The cases which seem at first view to interfere with and control
this doctrine will be
Page 23 U. S. 233
found upon close examination to turn on other points. Thus, in
Palmer v. Richards, 3 D. & E. 356, where there was a
devise of "all the rest and residue of the testator's lands,"
&c., his legacies and personal expenses being thereout paid.
Lord Kenyon admitted that the words "rest and residue," &c.,
were not sufficient to carry a fee, but he relied on the subsequent
words, "legacies, &c., being thereout paid," which he
considered as creating a charge upon the lands in the hands of the
devisee of such a nature as to carry a fee. In this opinion the
court concurred, and though this case has been since questioned on
its own circumstances, its general doctrine remains untouched. So
in the case of
Norton v. Ladd, 1 Lutw. 755, 759, where the
devise was to A.C., his sister, for life, of all his lands,
&c., after the decease of his mother; then to J.C. his brother,
"the whole remainder of all those lands and tenements," given to
A.C. for life, if he survived her; and if not, then "the whole
remainder and reversion of all the said lands, &c., to his
sister, C.E. and A., and to their heirs forever," the court held
that a fee passed to J.C. under the devise upon the ground, that
taking the whole will, the words "whole remainder" properly
referred to the estate or interest of the testator undisposed of to
his sister, A.C., and that the words could not relate to the
quantity of lands, which the testator intended to devise to his
brother J.C., for he had plainly devised all his lands to his
sister, A.C., and all the lands he had devised to A.C. he had
devised to J.C.,
Page 23 U. S. 234
so that the words naturally and properly had relation to the
quantity of estate which the testator intended to give J.C. -- that
is, all the remainder, which is the same in effect as all his
estate. If the words were merely to be referred to the lands he
intended to devise to J.C., they would be ineffectual, for it was
impossible that he could have any remainder of lands when he had
devised all to A.C., so that they must refer to the estate in the
lands.
Such is the substance of the reasoning of the court, upon which
it is unnecessary to say more than that the case turned upon the
supposed incongruity of construing the testator's words otherwise
than as importing the whole remaining interest in the lands, upon
all of which lands a life estate was already attached.
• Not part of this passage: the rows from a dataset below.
(* ===== verification/ImageFacts.v ===== *)
(** * The layout of the boot image

    What the writer of ImageWriter.v guarantees: every tag keeps the promises of
    its trait, so that the writer never fails, and every payload is in the image
    at the offset that its tag records. *)

From Stdlib Require Import ZArith Lia Bool String.
From stdpp Require Import base numbers list option.
From S2P Require Import Prelude.
From S2P Require Import ImageWriter.

#[local] Open Scope Z_scope.

(** ** Lists of bytes *)

Definition word_ok (v : Z) : Prop := 0 <= v < 4294967296.
Definition byte_ok (b : Z) : Prop := 0 <= b < 256.
Definition bytes_ok (l : list Z) : Prop := Forall byte_ok l.

Lemma len_nil : len [] = 0. Proof. done. Qed.
Lemma len_app l l' : len (l ++ l') = len l + len l'.
Proof. unfold len. rewrite length_app. lia. Qed.
Lemma len_cons a l : len (a :: l) = 1 + len l.
Proof. unfold len. cbn [length]. lia. Qed.
Lemma len_nonneg l : 0 <= len l. Proof. unfold len. lia. Qed.
Lemma len_zeros n : 0 <= n -> len (zeros n) = n.
Proof. intros. unfold len, zeros. rewrite length_replicate. lia. Qed.
Lemma len_le4 v : len (le4 v) = 4. Proof. done. Qed.
Lemma len_le2 v : len (le2 v) = 2. Proof. done. Qed.

Lemma le_bytes_ok n v : bytes_ok (le_bytes n v).
Proof.
  apply List.Forall_forall. intros b Hb. apply in_map_iff in Hb as (i & <- & _).
  apply Z.mod_pos_bound. lia.
Qed.

Lemma zeros_ok n : bytes_ok (zeros n).
Proof. apply Forall_replicate. unfold byte_ok. lia. Qed.

Lemma bytes_ok_app l l' : bytes_ok (l ++ l') <-> bytes_ok l /\ bytes_ok l'.
Proof. apply Forall_app. Qed.

Lemma write_parts_eq parts : write_parts parts = (concat parts, len (concat parts)).
Proof.
  unfold write_parts. f_equal. rewrite <- (Z.add_0_l (len (concat parts))). generalize 0.
  induction parts as [| p parts IH]; intros n; cbn; [unfold len; cbn; lia |].
  rewrite IH, len_app. lia.
Qed.

Lemma concat_bytes_ok parts : Forall bytes_ok parts -> bytes_ok (concat parts).
Proof. induction 1; cbn; [constructor |]. by apply bytes_ok_app. Qed.

Lemma len_concat_const {A} (f : A -> list Z) n l :
  (forall a, len (f a) = n) -> len (concat (map f l)) = n * Z.of_nat (length l).
Proof.
  intros Hf. induction l as [| a l IH]; cbn; [unfold len; cbn; lia |]. rewrite len_app, Hf, IH. lia.
Qed.

(** ** Alignment *)

Lemma land_page x : Z.land x (Z.lnot (IMAGE_PAGE_SIZE - 1)) = x - x mod IMAGE_PAGE_SIZE.
Proof.
  change (IMAGE_PAGE_SIZE - 1) with (Z.ones 12). rewrite <- Z.ldiff_land, Z.ldiff_ones_r by lia.
  rewrite Z.shiftr_div_pow2, Z.shiftl_mul_pow2 by lia. change (2 ^ 12) with 4096.
  change IMAGE_PAGE_SIZE with 4096. pose proof (Z.div_mod x 4096). lia.
Qed.

(** The next offset that has the given offset in its page. *)
Lemma align_size_up_spec x ao :
  0 <= ao < 4096 ->
  x <= align_size_up x ao < x + 4096 /\ align_size_up x ao mod 4096 = ao.
Proof.
  intros Ha. unfold align_size_up. rewrite land_page. change IMAGE_PAGE_SIZE with 4096.
  pose proof (Z.mod_pos_bound x 4096 ltac:(lia)) as Hm.
  destruct (Z.eqb_spec (x mod 4096) ao); [lia |].
  pose proof (Z.div_mod x 4096 ltac:(lia)) as Hd.
  destruct (Z.ltb_spec (x mod 4096) ao); (split; [lia |]).
  - replace (x + (ao - x mod 4096)) with (ao + (x / 4096) * 4096) by lia. rewrite Z_mod_plus_full, Z.mod_small; lia.
  - replace (x - x mod 4096 + 4096 + ao) with (ao + (x / 4096 + 1) * 4096) by lia.
    rewrite Z_mod_plus_full, Z.mod_small; lia.
Qed.

Lemma align_size_up_unique x ao y :
  0 <= ao < 4096 -> x <= y < x + 4096 -> y mod 4096 = ao -> align_size_up x ao = y.
Proof.
  intros Ha Hy Hm. destruct (align_size_up_spec x ao Ha) as [Hb Hm'].
  pose proof (Z.div_mod y 4096 ltac:(lia)). pose proof (Z.div_mod (align_size_up x ao) 4096 ltac:(lia)). lia.
Qed.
And the
final devise over, which carried a plain fee to the sisters, being
a substitution for the former estate to J.C. in the event of his
death before the testator, greatly fortifies this interpretation.
This case has been much relied on by the plaintiff in error upon
the present argument, but it is very distinguishable from that
before the Court. There, a life estate was given, and the terms,
"whole remainder" had a natural meaning as embracing the whole
remaining interest. Here, on the contrary, there is no preceding
interest given in the real estate, and therefore the terms, "all
the rest" are not susceptible of that sense. There, a substituted
estate in fee was clearly given; here, no clause occurs leading
necessarily to such a conclusion. All that the case in Lutwyche,
taken as the fullest authority,
Page 23 U. S. 235
establishes is that the words "rest and residue" may, in certain
connections, carry a fee.{2} This is not denied or doubted, but
then the words attain their force from their juxtaposition with
other words which fix the sense in which the testator has used
them. In
Farmer v. Wise, 3 P.Wms. 294, the residuary
clause was of "all the rest of his estate, real and personal," and
the word "estate" has long been construed to convey a fee. This
Court has carried the doctrine still further and adjudged a devise
of "all the estate called Marrowbone" to be a devise of the fee,
construing the words not as words merely of local description, but
of the estate or interest also in the land.
Lambert's
Lessee v. Paine, 3 Cranch 79,
Murray v.
Wise, 2 Vern. 564,
S.C. Prec. in Ch. 246, contained a
devise, after a legacy, of all the residue of his real and personal
estate, and rests on the same principle, as do
Beachcroft v.
Beachcroft, 2 Vern. 690, and
Ridart v. Paine, 3 Atk.
486. In
Willows v. Lydcott, Carth. 50, 2 Vent. 285, the
residuary devise was to A. and her assigns forever, which latter
words indicate a clear intention to pass a fee. In
Grayson v.
Atkinson, 1 Wils. 333, there was an introductory clause
purporting the intention of the testator to dispose of all his
temporal estate, then several legacies were given, and a direction
to A. to sell any part of his real and
Page 23 U. S. 236
personal estate for payment of debts and legacies; and then the
will says, as to the rest "of my goods and chattels, real and
personal, moveable and immoveable, as houses, gardens, tenements,
my share in the copperas works, &c., I give to the said A."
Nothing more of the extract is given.